On this occasion, Helmut von Siedmogrodzki, Chairman Diplomatic Council SME Forum, Secretary General Hang Nguyen and Dr. Karin von Bismarck, CEO of New Silk Road Partnership, officially signed a Memorandum of Understanding between Diplomatic Council and New Silk Road Partnership for the purpose of strengthening collaboration and expanding both organisation’s network.
Further to the signing, Prof. Dr. Carsten Müller from the Fulda University and Uwe Leuschner, Senior Vice President Eurasia, DB Cargo AG lectured on the gigantic centennial project providing deep insights on its challenges and benefits and the potential of this project.
Here are the key findings:
More than 100 countries have directly or indirectly become part of the “New Silk Road” which opens up various new business opportunities. Prof. Dr. Müller explains: ”The Chinese dragon has slept for quite a while. Once it awakes, it will change the world. The new silk road is much bigger than the old one since it now also comprises the continent of Africa in addition to Asia and Europe. According to estimates, more than 3 billion people will become part of this project which corresponds to more than half of the world population. China plans to invest 900 billion Dollars in this project in the next ten years focusing in particular on infrastructure projects. A Chinese proverb says: “If you want to become rich with trade, start building a road first”.
China only vs. America first
In this context one must not believe that China has become a capitalist state because it still pursues the ideas of Karl Marx. The current state capitalism is considered a preliminary stage of socialism. China has ambitions to become the strongest economic power in 2025. By the time China has achieved this goal, a global competition of social systems will occur: the Western liberal capitalism of Europe and the United States will be attacked by a system which is based on Marxism. From the Chinese point of view, socialism is better suited to bring prosperity to the majority of the population than capitalism which China believes will only serve a minority of people. Surely the silk road project is carried by China's political motivation to gradually establish this system in Asia, Europe and Africa.

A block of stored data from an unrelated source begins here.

(* ===== verification/Core.v ===== *)
(** * Core: the vocabulary of [oxitls-core]

    [crates/oxitls-core/src]: protocol versions, cipher suites, connection
    information, alert descriptions and the error type with its conversions.
    [rustls::Error] and [std::io::Error] appear as the constructors and fields
    the code matches on; [rustls]'s [Display] text is an argument. *)

From stdpp Require Import pretty.
From S2P Require Import Prelude.
Local Open Scope Z_scope.

(** ** [AlertDescription] (alert.rs) *)

Inductive AlertDescription :=
  | CloseNotify | UnexpectedMessage | BadRecordMac | RecordOverflow
  | HandshakeFailure | BadCertificate | UnsupportedCertificate
  | CertificateRevoked | CertificateExpired | CertificateUnknown
  | IllegalParameter | UnknownCa | AccessDenied | DecodeError | DecryptErrorAlert
  | ProtocolVersion | InsufficientSecurity | InternalError
  | InappropriateFallback | UserCanceled | MissingExtension
  | UnsupportedExtension | UnrecognizedName | BadCertificateStatusResponse
  | UnknownPskIdentity | CertificateRequired | NoApplicationProtocol
  | UnknownAlert (code : Z).

#[export] Instance AlertDescription_eq_dec : EqDecision AlertDescription.
Proof. solve_decision. Defined.

Definition to_u8 (d : AlertDescription) : Z :=
  match d with
  | CloseNotify => 0
  | UnexpectedMessage => 10
  | BadRecordMac => 20
  | RecordOverflow => 22
  | HandshakeFailure => 40
  | BadCertificate => 42
  | UnsupportedCertificate => 43
  | CertificateRevoked => 44
  | CertificateExpired => 45
  | CertificateUnknown => 46
  | IllegalParameter => 47
  | UnknownCa => 48
  | AccessDenied => 49
  | DecodeError => 50
  | DecryptErrorAlert => 51
  | ProtocolVersion => 70
  | InsufficientSecurity => 71
  | InternalError => 80
  | InappropriateFallback => 86
  | UserCanceled => 90
  | MissingExtension => 109
  | UnsupportedExtension => 110
  | UnrecognizedName => 112
  | BadCertificateStatusResponse => 113
  | UnknownPskIdentity => 115
  | CertificateRequired => 116
  | NoApplicationProtocol => 120
  | UnknownAlert code => code
  end.
Lemma stuck_steps es c c' :
  stuck c -> LatePong ∉ es \/ forgets_late_pong = false -> steps es c = Some c' -> stuck c'.
Proof.
  intros Hc Hlate. revert c Hc. induction es as [|e es IH]; intros c Hc; cbn [steps]; [by intros [= <-]|].
  destruct (step e c) as [[c1 o]|] eqn:Hst; [|done]. apply IH; [set_solver|].
  eapply stuck_step; [done..|]. set_solver.
Qed.

(** C28: the ping handle over every run of the connection's tasks and callers.
    Whoever holds the lock has the one pending ping; so at most one is pending, and
    one is pending without a holder only after a [ping] future was dropped.  A call
    of [ping] fails at once only if there is no handle, if a ping was dropped
    before, or if the connection is gone; and only then does the keepalive loop end instead of waiting
    for its pong.  After a [ping] was dropped, every later call fails and the
    keepalive loop ends at its next ping, unless h2 by itself forgets the pending
    one. *)
Theorem ping_outcomes p k es c :
  steps es (conn_new p k) = Some c ->
  (lock_holder c <> None -> ping_pong c = Some true) /\
  (lock_holder c = None -> ping_pong c = Some true -> PingDropped ∈ es) /\
  (forall c' r, step PingLock c = Some (c', Some r) ->
     r = Err (SettingsErr "PingPong handle already consumed") /\ p = false \/
     (exists e, r = Err (from_h2 e)) /\ (PingDropped ∈ es \/ conn_gone c = true)) /\
  (forall c' o, step KeepaliveLock c = Some (c', o) ->
     keepalive_handle c' = Some (Running, AtPong) /\ lock_holder c' = Some KeepaliveTask /\ ping_pong c' = Some true \/
     keepalive_handle c' = Some (Finished, AtTick) /\ (p = false \/ PingDropped ∈ es \/ conn_gone c = true)) /\
  (forall c1 o es' c2, step PingDropped c = Some (c1, o) -> steps es' c1 = Some c2 ->
     LatePong ∉ es' \/ forgets_late_pong = false ->
     (exists e, step PingLock c2 = Some (c2, Some (Err (from_h2 e)))) /\
     (forall c' o', step KeepaliveLock c2 = Some (c', o') -> keepalive_handle c' = Some (Finished, AtTick))).
Proof.
  intros (Hl & (_ & Hk & _) & Hp)%owned_inv.
  assert (forall pending, ping_pong c = Some pending -> lock_holder c = None ->
    forall e, send_ping_error (conn_gone c) pending = Some e -> PingDropped ∈ es \/ conn_gone c = true) as Hwhy.
  { intros pending Hpp Hh e He. unfold ping_inv in Hp. rewrite Hpp in Hp. destruct Hp as (_ & _ & Hd).
    destruct pending; [left; by apply existsb_dropped, Hd|right]. destruct (conn_gone c); [done|].
    by rewrite ping_sent in He. }
  unfold ping_inv in Hp. split_and!.
  - intros Hh. destruct (ping_pong c); [|by destruct Hp]. f_equal. by apply Hp.
  - intros Hh Hpp. rewrite Hpp in Hp. by apply existsb_dropped, Hp.
  - cbn. intros c' r Hst. destruct (lock_holder c) eqn:Hh; [done|]. injection Hst as Hst.
    unfold ping_locked, send_ping in Hst. destruct (ping_pong c) as [pending|] eqn:Hpp; [|left; injection Hst as <- <-; by destruct Hp].
    destruct (send_ping_error (conn_gone c) pending) as [e|] eqn:He; [|done]. injection Hst as <- <-. right. eauto.
  - cbn. intros c' o Hst. destruct (keepalive_handle c) as [[t []]|] eqn:Hkh; try done.
    destruct (lock_holder c) eqn:Hh; [done|]. destruct (alive t) eqn:Ha; [|done]. injection Hst as <- <-.
    assert (t = Running) as -> by (destruct (Hk t AtLock eq_refl) as [?|?]; [done|by subst t]).
    unfold keepalive_locked, send_ping. destruct (ping_pong c) as [pending|] eqn:Hpp; [|right; naive_solver].
    destruct (send_ping_error (conn_gone c) pending) as [e|] eqn:He; [right|left; done]. cbn. eauto.
  - cbn. intros c1 o es' c2 Hst Hes Hlate. destruct (lock_holder c) as [[]|] eqn:Hh; try done. injection Hst as <- <-.
    assert (stuck (ping_dropped c)) as Hs.
    { unfold stuck, ping_dropped, lock_inv in *. cbn. split_and!; [|done|].
      - split; [done|]. intros Hx. apply Hl in Hx. congruence.
      - destruct (ping_pong c); [|by destruct Hp]. f_equal. by apply Hp. }
    eapply stuck_steps in Hs; [|done..]. destruct (stuck_refused c2 Hs) as [Hpl Hkl]. split; [done|].
    intros c' o' Hst. by destruct (Hkl c' o' Hst).
Qed.

(** ** Shutting down *)

(** Every task has ended or was told to. *)
Definition winding_down (c : H2Connection) : Prop :=
  lock_inv c /\ driver_handle c <> Running /\ (forall pos, keepalive_handle c <> Some (Running, pos)).

Definition no_task (c : H2Connection) : Prop :=
  alive (driver_handle c) = false /\ (forall t pos, keepalive_handle c = Some (t, pos) -> alive t = false) /\
  lock_holder c <> Some KeepaliveTask.

(** No step revives a task. *)
Lemma winding_down_step e c c' o : winding_down c -> step e c = Some (c', o) -> winding_down c'.
Proof.
  intros (Hl & Hd & Hk) Hst. split; [by eapply lock_inv_step|]. destruct c as [d k pp l own n s cl]. cbn in *.
  destruct e; cbn in Hst; unfold keepalive_locked, keepalive_pong, keepalive_cancelled, ping_locked, ping_pong_received,
    ping_dropped in Hst; cbn in Hst; repeat case_match; simplify_eq/=;
    (split; [done|intros pos; try done; intros [=]; subst; by eapply Hk]).
Qed.

Lemma winding_down_steps es c c' : winding_down c -> steps es c = Some c' -> winding_down c'.
Proof.
  intros Hc. apply (steps_ind (fun _ => winding_down)); [done|]. intros _ e c1 c2 o. apply winding_down_step.
Qed.

(** The cancellations the runtime still owes. *)
Definition cancellations (c : H2Connection) : list Event :=
  match keepalive_handle c with Some (Aborting, _) => [KeepaliveCancelled] | _ => [] end ++
  match driver_handle c with Aborting => [DriverCancelled] | _ => [] end.

Lemma winding_down_ends c : winding_down c -> exists c', steps (cancellations c) c = Some c' /\ no_task c'.
Proof.
  intros (Hl & Hd & Hk). unfold cancellations, no_task, lock_inv in *. destruct c as [d k pp l own n s cl]. cbn in *.
  assert (match k with Some (Aborting, _) => True | _ => l <> Some KeepaliveTask end) as Hfree.
  { destruct k as [[[] pos]|]; try done; [by destruct (Hk pos)|..]; intros Hh; apply Hl in Hh as (t & Ha & [=]); by subst. }
  destruct k as [[[] pos]|]; try (by destruct (Hk pos)); destruct d; try done; cbn; unfold keepalive_cancelled; cbn;
    try case_decide; cbn; eexists; (split; [reflexivity|]); cbn; split_and!; try done; intros ?? [=]; by subst.
Qed.

(** What goes on while [graceful_shutdown] waits. *)
Lemma background_step e c c' o :
  send_request c = true -> (driver_handle c = Running \/ driver_handle c = Finished /\ closed c = true) ->
  (forall pos, keepalive_handle c <> Some (Running, pos)) -> step e c = Some (c', o) ->
  send_request c' = true /\ (driver_handle c' = Running \/ driver_handle c' = Finished /\ closed c' = true) /\
  (forall pos, keepalive_handle c' <> Some (Running, pos)).
Proof.
  intros Hs Hd Hk Hst. pose proof (driver_end_closed c Hs) as Hend. destruct c as [d k pp l own n s cl]. cbn in *. subst own.
  destruct e; cbn in Hst; unfold keepalive_locked, keepalive_pong, keepalive_cancelled, ping_locked, ping_pong_received,
    ping_dropped in Hst; cbn in Hst; repeat case_match; simplify_eq/=;
    split_and!; try done; try (intros pos [=]; subst; by eapply Hk); destruct Hd as [?|[? ?]]; auto; try discriminate;
    rename select (_ && _ = true) into Hb; apply andb_prop in Hb as [_ Hb]; auto.
Qed.

Lemma await_driver_outcome c r c' :
  await_driver c r c' -> lock_inv c -> send_request c = true ->
  (driver_handle c = Running \/ driver_handle c = Finished /\ closed c = true) ->
  (forall pos, keepalive_handle c <> Some (Running, pos)) ->
  winding_down c' /\ send_request c' = false /\
  (r = Ok tt /\ driver_handle c' = Finished /\ closed c' = true \/
   r = Err GracefulShutdownTimeout /\ driver_handle c' = Aborting).
Proof.
  induction 1 as [c Hn|c Hr|c e c1 o r c2 Hr Hb Hst Ha IH]; intros Hl Hs Hd Hk.
  - destruct Hd as [Hd|[Hd Hc]]; [by rewrite Hd in Hn|]. split; [|naive_solver].
    split; [done|]. cbn. by rewrite Hd.
  - destruct Hd as [Hd|[Hd _]]; [|by rewrite Hd in Hr].
    assert (driver_handle (drop_conn (abort_driver c)) = Aborting) as Hab by (cbn; by rewrite Hd).
    split; [|naive_solver]. split; [done|]. by rewrite Hab.
  - destruct (background_step _ _ _ _ Hs Hd Hk Hst) as (? & ? & ?). apply IH; try done. by eapply lock_inv_step.
Qed.

Lemma abort_keepalive_fields c :
  (lock_inv c -> lock_inv (abort_keepalive c)) /\
  driver_handle (abort_keepalive c) = driver_handle c /\ send_request (abort_keepalive c) = send_request c /\
  closed (abort_keepalive c) = closed c /\ (forall pos, keepalive_handle (abort_keepalive c) <> Some (Running, pos)).
Proof.
  unfold abort_keepalive, lock_inv. destruct (keepalive_handle c) as [[t pos]|] eqn:Hk; [|by rewrite Hk].
  cbn. split_and!; try done; [|by destruct t]. intros Hl. rewrite Hl.
  split; intros (t' & Ha & [= <- ->]); [exists (task_abort t); by destruct t|exists t; by destruct t].
Qed.

(** C29: [graceful_shutdown] succeeds exactly when the driver has ended, which it
    does only if the peer closed the connection or it failed: while it waits, the
    connection's own request handle is alive, so finished streams and dropped
    handles are not enough.  Otherwise it is a timeout, and the driver was told to
    abort.  In both cases no task is left to itself: whatever happens afterwards,
    each task of the connection has ended, or is being cancelled by the runtime, and
    once the runtime has carried that out no task runs and none holds the lock. *)
Theorem graceful_shutdown_outcome p k es c r c' :
  steps es (conn_new p k) = Some c -> graceful_shutdown c r c' ->
  send_request c' = false /\
  (r = Ok tt /\ driver_handle c' = Finished /\ closed c' = true \/
   r = Err GracefulShutdownTimeout /\ driver_handle c' = Aborting) /\
  (forall es' c2, steps es' c' = Some c2 ->
     driver_handle c2 <> Running /\ (forall pos, keepalive_handle c2 <> Some (Running, pos)) /\
     exists c3, steps (cancellations c2) c2 = Some c3 /\ no_task c3).
Proof.
  intros (Hl & (Hs & _ & Hd) & _)%owned_inv Ha.
  destruct (abort_keepalive_fields c) as (Hl' & Hd' & Hs' & Hc' & Hk').
  destruct (await_driver_outcome _ _ _ Ha) as (Hw & Hsr & Hres); [auto|congruence|by rewrite Hd', Hc'|done|].
  split_and!; try done. intros es' c2 Hes. pose proof (winding_down_steps _ _ _ Hw Hes) as Hw2.
  pose proof (winding_down_ends c2 Hw2). by destruct Hw2 as (_ & ? & ?).
Qed.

It appears the increasing wedge between Europe and the USA is very convenient for the Chinese policy which opposes the “America first” strategy with its “China only” approach while Europe seems to fall apart into European provincialism given its increasing nationalism. The Unites States, in turn, will apply all its power to keep China from achieving its goal of taking over the innovation leadership in 2025. As a result, the confrontation with Europe and in particular with Germany is inevitable: more than ever before, China will attempt to take over German know-how and German companies with strong technology. In contrast to Germany, which doesn’t think more than 5 years ahead, China has put together a plan for the next 50 years and beyond. The development of the Eurasian railway system reveals China ambitions. China has invested 130 billion Dollars in a high-speed railway system between Asia and Europe for the purpose of transporting goods from China to Europe within a day. Already in 2020, China plans to transport 2 billion containers on this land route.
Russia is caught in the middle: Europe does not want to integrate Russia in its community on the grounds that Russia does not share European values. On the other hand, Russia has to cope with China’s increasing claim to power. As a result, Russia will have to fight alone for its interests.
So how true is the thesis that political considerations have taken precedence over economic ones? Reality shows that economy has long taken over a pioneering role while politics is lagging behind. The last raw material remaining to the United States is the programming of Apps and the shaping of the digital world. However, beyond that, there is a increasing global demand for real raw materials.